We almost lost him. We almost lost him many times.

“Go pick your brother up,” Mama instructed me late one night as she placed the phone on the table, “he’s over by the school you used to go to. Rankin, that school. He said he’s right across the street and will be waitin’ outside”.

I slid the keys off the dark wooden kitchen table. Any reason to drive since I got my license was a good enough reason for me. I fired up the truck and was grateful that it didn’t snow again so I didn’t have to brush down the vehicle. When it was cold like this the air bit at your exposed skin and even though I always joked about having “thick northern skin”, I still hid from the nipping air. That cold air must be coyote reincarnated, always biting at you and playing tricks. When you get so cold, you start to feel warm and almost like your burning. Coyote trick. One time when my cousin was stumbling home drunk she mistook a snow bank for a bed and fell asleep in it. If Uncle hadn’t been driving down to the store for a late night pack of cigarettes for one of their all night poker tournaments she would’ve kept on sleeping and never woke up. Sounds like Coyote to me.
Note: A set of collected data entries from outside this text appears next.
(** A row of [df_customer_importance]. Every reference row carries a
    numeric weight (the start-up sort of the weight list needs one). *)
Record ImportanceEntry : Type := {
  customer_id : option string;
  merchant_id : option string;
  weight : Q
}.

Record Detection : Type := {
  patternId : string;
  ActionType : string;
  customerName : option string;
  MerchantId : option string;
  YStartTime : string;
  detectionTime : string
}.

#[global] Instance Detection_eq_dec : EqDecision Detection.
Proof. solve_decision. Defined.

(** [customer_weights]: the collected weight column. *)
Definition customer_weights (df_customer_importance : list ImportanceEntry) : list Q :=
  map weight df_customer_importance.

(** * Pattern 1: UPGRADE *)

(** The join condition; an equality with a null side is never true. *)
Definition join_on (t : TransactionRecord) (ci : ImportanceEntry) : Prop :=
  is_Some (customer t) ∧ customer t = customer_id ci ∧
  is_Some (merchant t) ∧ merchant t = merchant_id ci.

#[global] Instance join_on_dec t ci : Decision (join_on t ci).
Proof. unfold join_on. apply _. Defined.

(** Left join: a row without a match is kept once, with a null [ci] side. *)
Definition transactions_with_importance
    (processed_df : list TransactionRecord) (df_customer_importance : list ImportanceEntry)
    : list (TransactionRecord * option ImportanceEntry) :=
  flat_map (fun t =>
      match filter (join_on t) df_customer_importance with
      | [] => [(t, None)]
      | matches => map (fun ci => (t, Some ci)) matches
      end) processed_df.
Lemma records_lineNum rds : ∀ p n m ls,
  records (parseLoop rds (ParseState p n ls))
  = records (parseLoop rds (ParseState p m ls)).
Proof.
  induction rds as [|rd rds IH]; intros p n m ls; [done|]. cbn [parseLoop].
  pose proof (parseLine_lineNum p n m ls rd) as H.
  destruct (parseLine (ParseState p n ls) rd) as [[p1 n1 l1]|[p1 n1 l1]|e1],
    (parseLine (ParseState p m ls) rd) as [[p2 n2 l2]|[p2 n2 l2]|e2];
    simpl in H; try done.
  - destruct H as (-> & -> & _). apply IH.
  - by destruct H as (-> & -> & _).
Qed.

(** X16.  A blank line or a comment changes nothing in the template that is
    parsed: the text with such a line put in after any number of whole
    lines gives the records of the text without it (or fails as it
    does). *)
Theorem skipped_lines_ignored (ls : list string) (c rest : string) :
  Forall (λ l, no_newline l) ls → no_newline c → skipped (TrimSpace c) →
  records (parseText (joinLines ls (c +:+ nl +:+ rest)))
  = records (parseText (joinLines ls rest)).
Proof.
  intros Hls Hc Hskip. unfold parseText.
  rewrite !readStrings_joinLines, readStrings_line by done.
  rewrite !parseLoop_app.
  destruct (advance _ initState) as [[p n l]|]; [|done].
  cbn [parseLoop]. unfold parseLine, afterLine. simpl.
  rewrite TrimSpace_newline. unfold skipped in Hskip.
  destruct (TrimSpace c) as [|c0 line].
  - apply records_lineNum.
  - rewrite bool_decide_true by (by apply bool_decide_unpack in Hskip).
    apply records_lineNum.
Qed.

Lemma skipped_lines_ignored_witness :
  records (parseText (joinLines ["A=1"; "[bat]"]
                        (" # note" +:+ nl +:+ "B=2")))
  = records (parseText (joinLines ["A=1"; "[bat]"] "B=2")).
Proof.
  apply (skipped_lines_ignored ["A=1"; "[bat]"] " # note" "B=2").
  - repeat constructor.
  - exact I.
  - vm_compute. exact I.
Defined.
I turned the truck down the long running road to Rankin Elementary in search of my brother. At 6’4 and with stocky figure he shouldn’t be hard to spot, even in the dark. I seen him straight away swaying and trying to steady himself by holding onto a parked old blue Chevy.
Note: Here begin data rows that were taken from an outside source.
(** ** [initialize] followed by [on_bar] *)

(** X12. After [initialize], whatever the context held before, a call of
    [on_bar] on a frame returns normally with ["AAPL"] as the only
    subscribed symbol, the positions untouched, the earlier log followed by
    the initialisation line, and the earlier orders followed only by orders
    for 100 shares of ["AAPL"]. *)
Theorem initialize_then_on_bar context0 bar_dict :
  frame_or_missing (initialize context0).1 bar_dict ->
  exists context',
    on_bar (initialize context0).1 (initialize context0).2 bar_dict = Ok context'
    /\ symbols context' = ["AAPL"]
    /\ positions context' = positions context0
    /\ (exists lines,
          log_lines context' = log_lines context0 ++ LogInitialized "AAPL" :: lines)
    /\ (exists decisions,
          orders context' = orders context0 ++ decisions
          /\ forall d, In d decisions -> instrument d = "AAPL" /\ shares d = 100).
Proof.
  set (self := (initialize context0).1). set (context := (initialize context0).2).
  intros Hframe.
  assert (forall c, c = context \/ (exists bar a fc sc,
            c = submit (log context (LogSignal bar a (symbol self) fc sc))
                  {| action := a; instrument := symbol self; shares := trade_size self |}) ->
          symbols c = ["AAPL"]
          /\ positions c = positions context0
          /\ (exists lines,
                log_lines c = log_lines context0 ++ LogInitialized "AAPL" :: lines)
          /\ (exists decisions,
                orders c = orders context0 ++ decisions
                /\ forall d, In d decisions -> instrument d = "AAPL" /\ shares d = 100))
    as Hshape.
  { intros c [-> | (bar & a & fc & sc & ->)]; simpl.
    - repeat (split; [done|]). split; [by exists []|].
      exists []. by rewrite app_nil_r.
    - repeat (split; [done|]). split.
      + eexists. by rewrite <- app_assoc.
      + eexists. split; [done|]. by intros d [<- | []]. }
  destruct (on_bar_cases self context bar_dict)
    as [H | [(bar & fp & fc & sp & sc & _ & H) | (d & Hd & _)]];
    [| | by destruct (Hframe d)]; rewrite H.
  - eexists. split; [done|]. apply Hshape. by left.
  - eexists. split; [done|]. apply Hshape.
    destruct (respond_cases self context bar fp fc sp sc) as [-> | [a ->]];
      [by left | right; eauto].
Qed.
“ ‘Bout God damn time,” he slurred as he got into the vehicle.

“Seatbelt,” I said.

“Fuck a seatbelt. Drive,” he ordered, his speech wobbly but his anger present.

“When you going to stop doing this?” I asked him, annoyed.

“When I fuckin’ kill myself that’s when,” he barked.

“That’s not funny,”

“Who the fucks trying to be funny?”

“Settle down,” I said. I started to get nervous.

“Let me out of the truck,”

“No, Mama said to bring you home. I’m taking you home,”

“Fuck,” he roared as he hit his hand against the old scratched up dash.

“Jackie Boy, we’re almost home okay? Just hold on,”

“Don’t call me that,”

“What?”

“Jackie Boy,”

“Okay Jack,”

“Don’t fuckin’ call me that neither,”

“But it’s your name,”

“No, it’s not,”

His voice on top of slurring sounded different. My anxiety grew into fear. My brother was bigger than me and I became aware that he could hurt me, or hurt us both, or was going to hurt himself. He turned and looked at me, a dark menacing look in his eyes.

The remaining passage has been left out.